▶ _Source data_
============================================================

Lemma ack_tail_run sid now q c :
  cn_aborted c = false → ∃ c', ack_tail sid now q c = (c', Ok (ack_value sid (cn_db c'))) ∧
    cn_aborted c' = false ∧ db_events (cn_db c') = db_events (cn_db c).
Proof.
  intros Hl. destruct (touchSession_run sid now q c Hl) as (c' & Ht & Hl' & He).
  exists c'. split_and!; [|done|done]. unfold ack_tail. apply M_bind_Ok. exists c', tt. split; [done|].
  apply M_bind_Ok. eexists _, _. split; [by apply query_Ok|]. cbn. unfold ack_value.
  destruct (max_seq _); [|done]. unfold contiguousAck. apply M_bind_Ok.
  exists c'. eexists. unfold attempt. rewrite query_run by done. split; reflexivity.
Qed.

Lemma session_sequences_pos sid d : events_ok d → Forall (λ s, 0 ≤ s)%Z (session_sequences sid d).
Proof.
  intros [_ Hp]. apply Forall_forall. intros x (e & -> & He)%list_elem_of_fmap.
  apply elem_of_select in He as [[i Hi] _]. eauto.
Qed.

Lemma ack_value_correct sid d : events_ok d → ack_correct (session_sequences sid d) (ack_value sid d).
Proof.
  intros Hok. pose proof (session_sequences_pos sid d Hok) as Hpos. destruct Hok as [Hu _].
  unfold ack_value. destruct (max_seq (session_sequences sid d)) as [m|] eqn:Hm.
  - destruct (contiguousAck_correct sid m (mkEnv QTx 0) (mkConn d false) (mkConn d false)
      (ack_loop m 0 (-1) (order_by Z.leb (filter (λ s, 0 ≤ s)%Z (session_sequences sid d)))))
      as [_ Hack]; done.
  - unfold max_seq in Hm. destruct (session_sequences sid d); [|done].
    unfold ack_correct. split_and!; [lia|lia|apply not_elem_of_nil].
Qed.

Lemma IngestSessionEvents_run sid evs now q c c' n :
  q_mode q ≠ QSavepoint → IngestSessionEvents sid evs now q c = (c', Ok n) → events_ok (cn_db c) →
  cn_aborted c' = false ∧ n = ack_value sid (cn_db c') ∧ events_ok (cn_db c') ∧
  db_events (cn_db c) ⊆ db_events (cn_db c') ∧
  Forall (λ ev, se_EventID ev ≠ "" ∧ (0 ≤ se_Sequence ev)%Z ∧ has_event (cn_db c') (se_EventID ev)) evs.
Proof.
  intros Hq Hrun0 Hok. apply WithTx_Ok in Hrun0 as (Hl & Hrun0 & Hl'); [|done].
  apply M_bind_Ok in Hrun0 as (c1 & [] & Hloop & Htail).
  fold (ack_tail sid now) in Htail.
  assert (cn_aborted c1 = false) as Hl1.
  { destruct (cn_aborted c1) eqn:E; [|done]. exfalso.
    unfold ack_tail in Htail. apply M_bind_Ok in Htail as (c2 & [] & Ht & _).
    apply stmt_Ok in Ht as [? _]. congruence. }
  destruct (ack_tail_run sid now (mkEnv QTx (q_now q)) c1 Hl1) as (c2 & Hrun & Hl2 & He2).
  rewrite Hrun in Htail. injection Htail as -> <-.
  destruct (ingest_loop_live sid now evs (mkEnv QTx (q_now q)) _ _ eq_refl Hloop Hl1 Hok) as (Hok1 & Hsub & Hall).
  split_and!; [done|done| | |].
  - unfold events_ok, unique_sequences in *. by rewrite He2.
  - by rewrite He2.
  - eapply Forall_impl; [exact Hall|]. unfold has_event. by rewrite He2.
Qed.

(** What a client may drop from its buffer.  When [IngestSessionEvents] accepts a
    batch (on the pool or in a transaction) the number it returns is the greatest
    [n] such that the session's sequences 0..n are all stored: none up to [n] is
    missing and [n + 1] is absent.  Every event of the batch is stored under its
    event id, no stored event is lost, and the table keeps its constraints. *)
Lemma IngestSessionEvents_ack sid evs now q c c' n :
  q_mode q ≠ QSavepoint → events_ok (cn_db c) →
  IngestSessionEvents sid evs now q c = (c', Ok n) →
  ack_correct (session_sequences sid (cn_db c')) n ∧
  Forall (λ ev, has_event (cn_db c') (se_EventID ev)) evs ∧
  db_events (cn_db c) ⊆ db_events (cn_db c') ∧ events_ok (cn_db c').
Proof.
  intros Hq Hok Hrun.
  destruct (IngestSessionEvents_run _ _ _ _ _ _ _ Hq Hrun Hok) as (_ & -> & Hok' & Hsub & Hall).
  split_and!; [by apply ack_value_correct| |done|done].
  eapply Forall_impl; [exact Hall|]. by intros ev (_ & _ & ?).
Qed.

(** Retrying a batch is safe.  After [IngestSessionEvents] has accepted a batch, a
    second call with the same batch, at any later time, succeeds, returns the same
    acknowledgement and leaves the event table as it is. *)
Lemma IngestSessionEvents_idempotent sid evs now q c c' n now2 q2 :
  q_mode q ≠ QSavepoint → q_mode q2 ≠ QSavepoint → events_ok (cn_db c) →
  IngestSessionEvents sid evs now q c = (c', Ok n) →
  ∃ c'', IngestSessionEvents sid evs now2 q2 c' = (c'', Ok n) ∧
         db_events (cn_db c'') = db_events (cn_db c').
Proof.
  intros Hq Hq2 Hok Hrun.
  destruct (IngestSessionEvents_run _ _ _ _ _ _ _ Hq Hrun Hok) as (Hl & -> & _ & _ & Hall).
  destruct (ack_tail_run sid now2 (mkEnv QTx (q_now q2)) c' Hl) as (c2 & Htail & Hl2 & He).
  exists c2. split; [|done]. apply WithTx_Ok; [done|]. split_and!; [done| |done].
  apply M_bind_Ok. exists c', tt. split; [by apply ingest_loop_again|].
  change (ack_tail sid now2 (mkEnv QTx (q_now q2)) c' = (c2, Ok (ack_value sid (cn_db c')))).
  rewrite Htail. unfold ack_value, session_sequences. by rewrite He.
Qed.

Lemma insertEvent_conflict sid ev now q c i o :
  cn_aborted c = false → events_ok (cn_db c) →
  db_events (cn_db c) !! i = Some o → ev_SessionID o = sid → ev_Sequence o = se_Sequence ev →
  ¬ has_event (cn_db c) (se_EventID ev) →
  insertEvent sid ev now q c
  = (mkConn (cn_db c) (bool_decide (q_mode q = QTx)), Err (ErrPg unique_violation)).
Proof.
  intros Hl [Hu Hp] Ho Hs Hseq Hno.
  assert (0 ≤ se_Sequence ev)%Z as Hpos by (rewrite <-Hseq; by eapply Hp).
  unfold insertEvent, stmt. rewrite Hl. cbn [event_row ev_Sequence ev_EventID ev_ID].
  rewrite bool_decide_true by done. cbn [negb].
  destruct (has_row _ _) eqn:Hrow.
  { exfalso. apply Hno. apply has_row_true in Hrow as (k & e & ? & ?%bool_decide_eq_true).
    by exists k, e. }
  replace (violation _ _) with (Some unique_violation); [done|]. symmetry.
  cbn [violation row_events]. unfold violation_event.
  cbn [event_row ev_Sequence ev_EventID ev_ID ev_SessionID].
  rewrite bool_decide_true, Hrow by done. cbn [first_violation negb].
  destruct (negb _); [|done].
  replace (has_row _ _) with true; [done|]. symmetry. apply has_row_true. exists i, o.
  by rewrite Hs, Hseq, !bool_decide_true.
Qed.

Lemma select_sequence sid seq d i o :
  unique_sequences d → db_events d !! i = Some o → ev_SessionID o = sid → ev_Sequence o = seq →
  select (λ e, bool_decide (ev_SessionID e = sid) && bool_decide (ev_Sequence e = seq)) (db_events d)
  = [o].
Proof.
  intros Hu Ho Hs Hseq. rewrite <-(insert_delete_id _ _ _ Ho).
  apply select_insert_single; [by rewrite lookup_delete_eq| |by rewrite Hs, Hseq, !bool_decide_true].
  apply filter_none, Forall_forall. intros x (j & Hj)%elem_of_rows.
  apply lookup_delete_Some in Hj as [Hij Hj].
  intros [Hx1%bool_decide_eq_true Hx2%bool_decide_eq_true]%andb_true_iff. apply Hij.
  eapply Hu; [exact Ho|exact Hj|congruence|congruence].
Qed.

============================================================

▶ _Task details_
One stretch of the lines above is wanted, from the line that contains "intros [_ Hp]." through the line that contains "(ack_loop m 0". Output it exactly.

▶ _Answer area_
  intros [_ Hp]. apply Forall_forall. intros x (e & -> & He)%list_elem_of_fmap.
  apply elem_of_select in He as [[i Hi] _]. eauto.
Qed.

Lemma ack_value_correct sid d : events_ok d → ack_correct (session_sequences sid d) (ack_value sid d).
Proof.
  intros Hok. pose proof (session_sequences_pos sid d Hok) as Hpos. destruct Hok as [Hu _].
  unfold ack_value. destruct (max_seq (session_sequences sid d)) as [m|] eqn:Hm.
  - destruct (contiguousAck_correct sid m (mkEnv QTx 0) (mkConn d false) (mkConn d false)
      (ack_loop m 0 (-1) (order_by Z.leb (filter (λ s, 0 ≤ s)%Z (session_sequences sid d)))))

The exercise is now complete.